§ **EXERCISE PROMPT**
Within the data that follows, set down exactly the lines from the one containing "destruct r; cbn" through the one containing "- unfold erase_column.", both ends included.
- - - - - - -
(* ===== verification/LogConvenientTheorems.v ===== *)
(** * The selection caches are never stale

    What the encoder that selects by itself writes is read as exactly the requested
    instructions, each on the table, descriptor or list that it was requested for,
    although most selections are left out and tables, descriptors and lists come to other
    places as the library changes. *)

From S2P Require Import Prelude SafeInt LogStream LogEncoder LogRoundTrip LogConvenient.

Import Convenient.

Section caches.
Context {Table Spec Descriptor LinkView World : Type}.
Context `{!EqDecision Table, !EqDecision Spec, !EqDecision LinkView}.
Context {library : Library (Table := Table) (Spec := Spec) (Descriptor := Descriptor) (LinkView := LinkView) (World := World)}.

Abbreviation conv := (conv (Table := Table) (Spec := Spec) (LinkView := LinkView)).
Abbreviation request := (request (Table := Table) (Descriptor := Descriptor) (LinkView := LinkView)).
Abbreviation event := (event (Table := Table) (Spec := Spec) (Descriptor := Descriptor) (LinkView := LinkView)).
Abbreviation Selector := (Selector (Table := Table) (Spec := Spec) (Descriptor := Descriptor) (LinkView := LinkView) (World := World)).

(** ** Where the library has what is selected *)
Class Places := {
  table_at : World → Table → Z * list (Z * Z);
  spec_at : World → Spec → (Z * list (Z * Z)) * list Z;
  list_at : World → LinkView → (Z * list (Z * Z)) * (Z * Z * Z)
}.
Context {places : Places}.

(** What a parser reads of the log so far, and what is then selected *)
Definition calls (s : conv) : list call := concat (parsed <$> m_encoder s).
Definition selected (s : conv) : context := context_after nothing (calls s).

(** Whatever is remembered as selected is selected in the log. *)
Definition valid (w : World) (s : conv) : Prop :=
  (∀ t, m_selected_table s = Some t → cur_table (selected s) = Some (table_at w t)) ∧
  (∀ x, m_selected_spec s = Some x → cur_table (selected s) = Some (spec_at w x).1 ∧ cur_desc (selected s) = Some (spec_at w x).2) ∧
  (∀ l, m_selected_link_list s = Some l → cur_table (selected s) = Some (list_at w l).1 ∧ cur_list (selected s) = Some (list_at w l).2).

Definition selects (s s' : conv) : Prop := ∃ sels, m_encoder s' = m_encoder s ++ ((λ x, log (select x)) <$> sels).

(** What is relied on of the functions that select, which are compiled into the
    library: they write selections, and remember what is then selected. *)
Class SelectorLaws (do_select : Selector) := {
  sel_table_law w s t : valid w s → selects s (sel_table w s t) ∧ valid w (sel_table w s t) ∧ m_selected_table (sel_table w s t) = Some t;
  sel_desc_law w s d : valid w s → selects s (sel_desc w s d) ∧ valid w (sel_desc w s d) ∧ m_selected_spec (sel_desc w s d) = Some (get_spec d);
  sel_list_law w s l : valid w s → selects s (sel_link_list w s l) ∧ valid w (sel_link_list w s l) ∧ m_selected_link_list (sel_link_list w s l) = Some l
}.

(** ** What a request is for *)

Inductive target := t_group | t_table (t : Table) | t_desc (d : Descriptor) | t_list (l : LinkView).

(** Nothing is done about an empty substring. *)
Definition target_of (r : request) : option target :=
  match r with
  | r_insert_group_level_table _ _ _ | r_erase_group_level_table _ _ | r_rename_group_level_table _ _ => Some t_group
  | r_insert_column d _ _ _ _ _ | r_erase_column d _ | r_rename_column d _ _ | r_add_search_index d _ | r_remove_search_index d _ => Some (t_desc d)
  | r_set_link_list l _ | r_link_list_set l _ _ | r_link_list_insert l _ _ | r_link_list_move l _ _ | r_link_list_swap l _ _
  | r_link_list_erase l _ | r_link_list_nullify l _ => Some (t_list l)
  | r_insert_substring t _ _ _ value => if (0 <? length value)%nat then Some (t_table t) else None
  | r_erase_substring t _ _ _ size => if 0 <? size then Some (t_table t) else None
  | r_set_int t _ _ _ _ | r_add_int t _ _ _ | r_set_bool t _ _ _ _ | r_set_float t _ _ _ _ | r_set_double t _ _ _ _
  | r_set_string t _ _ _ _ | r_set_binary t _ _ _ _ | r_set_olddatetime t _ _ _ _ | r_set_timestamp t _ _ _ _ _ | r_set_table t _ _ _
  | r_set_mixed t _ _ _ _ | r_set_link t _ _ _ _ | r_set_null t _ _ _ | r_insert_empty_rows t _ _ _ | r_add_row_with_key t _ _ _ _
  | r_erase_rows t _ _ _ _ | r_swap_rows t _ _ | r_move_row t _ _ | r_merge_rows t _ _ | r_set_link_type t _ _ | r_clear_table t _
  | r_optimize_table t | r_nullify_link t _ _ => Some (t_table t)
  end.

Definition target_scope (w : World) (x : target) : scope :=
  match x with
  | t_group => the_group
  | t_table t => the_table (table_at w t)
  | t_desc d => the_descriptor (spec_at w (get_spec d)).1 (spec_at w (get_spec d)).2
  | t_list l => the_list (list_at w l).1 (list_at w l).2
  end.

Definition target_level (x : target) : level :=
  match x with t_group => LogStream.on_group | t_table _ => LogStream.on_table | t_desc _ => LogStream.on_descriptor | t_list _ => LogStream.on_list end.

(** A selector that selects nothing, to see what a request writes *)
Definition no_select : Selector := {| sel_table _ s _ := s; sel_desc _ s _ := s; sel_link_list _ s _ := s |}.

(** The calls that a request stands for, on what it is for *)
Definition intended (p : World * event) : list (option scope * call) :=
  match p.2 with
  | requested r =>
      match target_of r, perform no_select p.1 new_conv r with
      | Some x, Some s => pair (Some (target_scope p.1 x)) <$> calls s
      | _, _ => []
      end
  | _ => []
  end.

(** No assertion fails. *)
Definition asserted (p : World * event) : Prop :=
  match p.2 with requested r => is_Some (perform no_select p.1 new_conv r) | _ => True end.

(** ** What stays at its place

    An instruction on a table may move everything but the table, one on a descriptor or a list
    everything but it and its table, and one on the group everything; what is destroyed
    may come back at another place, when its address is used again. *)
Definition same_place (w w' : World) (x : target) : Prop :=
  match x with
  | t_group => True
  | t_table t => table_at w' t = table_at w t
  | t_desc d => spec_at w' (get_spec d) = spec_at w (get_spec d) ∧
      ∀ t, table_at w t = (spec_at w (get_spec d)).1 → table_at w' t = table_at w t
  | t_list l => list_at w' l = list_at w l ∧ ∀ t, table_at w t = (list_at w l).1 → table_at w' t = table_at w t
  end.

Definition same_but (w w' : World) (t : option Table) (x : option Spec) (l : option LinkView) : Prop :=
  (∀ t', t ≠ Some t' → table_at w' t' = table_at w t') ∧ (∀ x', x ≠ Some x' → spec_at w' x' = spec_at w x') ∧
  (∀ l', l ≠ Some l' → list_at w' l' = list_at w l').

Definition preserved (w : World) (e : event) (w' : World) : Prop :=
  match e with
  | requested r => match target_of r with Some x => same_place w w' x | None => same_but w w' None None None end
  | reset_selection_caches => True
  | on_table_destroyed t => same_but w w' (Some t) None None
  | on_spec_destroyed x => same_but w w' None (Some x) None
  | on_link_list_destroyed l => same_but w w' None None (Some l)
  end.

Fixpoint plausible (es : list (World * event)) : Prop :=
  match es with
  | (w, e) :: es => match es with (w', _) :: _ => preserved w e w' | [] => True end ∧ plausible es
  | [] => True
  end.

(** ** Every request selects and writes one operation *)

Definition select_target (selector : Selector) (w : World) (s : conv) (x : target) : conv :=
  match x with
  | t_group => unselect_all s
  | t_table t => sel_table w s t
  | t_desc d => sel_desc w s d
  | t_list l => sel_link_list w s l
  end.

Definition of_level (l : level) (o : log_op) : Prop :=
  Forall (λ c, is_select c = false ∧ level_of c = l) (parsed o) ∧ (l = LogStream.on_group → ∃ c, parsed o = [c]).

Lemma perform_cases w r :
  match target_of r with
  | None => ∀ selector s, perform selector w s r = Some s
  | Some x => (∀ selector s, perform selector w s r = None) ∨
      ∃ o, of_level (target_level x) o ∧ ∀ selector s, perform selector w s r = Some (emit_op (select_target selector w s x) o)
  end.
Proof using Type.
  assert (∀ l c, is_select (parsed_call c) = false → level_of (parsed_call c) = l → of_level l (log c)) as Hl.
  { intros l c Hs Hc. split; [by apply Forall_cons_2|]. intros _. by eexists. }
  destruct r; cbn [target_of perform]; try (right; eexists; split; [|by intros]; by apply Hl).
  - destruct link as [[target backlink]|]; [|right; eexists; split; [|by intros]; by apply Hl]. unfold insert_column.
    destruct (is_group_level w (get_root_table desc)); [|by left]. destruct (_ =? backlink); [|by left].
    right. eexists. split; [|by intros]. by apply Hl.
  - unfold erase_column. destruct (negb _); [right; eexists; split; [|by intros]; by apply Hl|].
    destruct (is_root w desc); [|by left]. destruct (is_group_level w _); [|by left]. right. eexists. split; [|by intros]. by apply Hl.
  - right. eexists. split; [|by intros]. apply Hl; by destruct value.
  - right. eexists. split; [|by intros]. apply Hl; by destruct value.
  - right. eexists. split; [|by intros]. split; [|done]. cbn. apply Forall_lookup. intros i c (v & _ & ->)%list_lookup_imap_Some. done.
  - destruct (_ <? _)%nat; [|done]. right. eexists. split; [|by intros]. by apply Hl.
  - destruct (0 <? size); [|done]. right. eexists. split; [|by intros]. by apply Hl.
  - destruct (row_ndx_1 <? row_ndx_2); [|by left]. right. eexists. split; [|by intros]. by apply Hl.
  - destruct (negb _); [|by left]. right. eexists. split; [|by intros]. by apply Hl.
Qed.

(** ** A request selects what it is for *)

Section laws.
Context (do_select : Selector) {laws : SelectorLaws do_select}.

Lemma calls_selects s s' : selects s s' → ∃ sels, calls s' = calls s ++ (select <$> sels).
Proof using Type.
  intros [sels E]. exists sels. unfold calls. rewrite E, fmap_app, concat_app. f_equal. clear E.
  induction sels as [|x sels IH]; [done|]. cbn [fmap list_fmap concat] in *. by rewrite IH.
Qed.

Lemma scoped_selects sels : ∀ ctx, scoped ctx (select <$> sels) = [].
Proof using Type. induction sels as [|x sels IH]; intros ctx; [done|]. apply IH. Qed.

Lemma selects_refl s : selects s s.
Proof using Type. exists []. by rewrite app_nil_r. Qed.

(** Dropping what is remembered keeps the caches valid. *)
Lemma valid_drop w s s' : valid w s → m_encoder s' = m_encoder s →
  (m_selected_table s' = m_selected_table s ∨ m_selected_table s' = None) →
  (m_selected_spec s' = m_selected_spec s ∨ m_selected_spec s' = None) →
  (m_selected_link_list s' = m_selected_link_list s ∨ m_selected_link_list s' = None) → valid w s'.
Proof using Type.
  intros (Ht & Hx & Hl) He Et Ex El. unfold valid, selected, calls in *. rewrite He. split_and!.
  - intros t. destruct Et as [->| ->]; [apply Ht|done].
  - intros x. destruct Ex as [->| ->]; [apply Hx|done].
  - intros l. destruct El as [->| ->]; [apply Hl|done].
Qed.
- - - - - - -
§ **SOLUTION FOR THIS PROBLEM**
  destruct r; cbn [target_of perform]; try (right; eexists; split; [|by intros]; by apply Hl).
  - destruct link as [[target backlink]|]; [|right; eexists; split; [|by intros]; by apply Hl]. unfold insert_column.
    destruct (is_group_level w (get_root_table desc)); [|by left]. destruct (_ =? backlink); [|by left].
    right. eexists. split; [|by intros]. by apply Hl.
  - unfold erase_column. destruct (negb _); [right; eexists; split; [|by intros]; by apply Hl|].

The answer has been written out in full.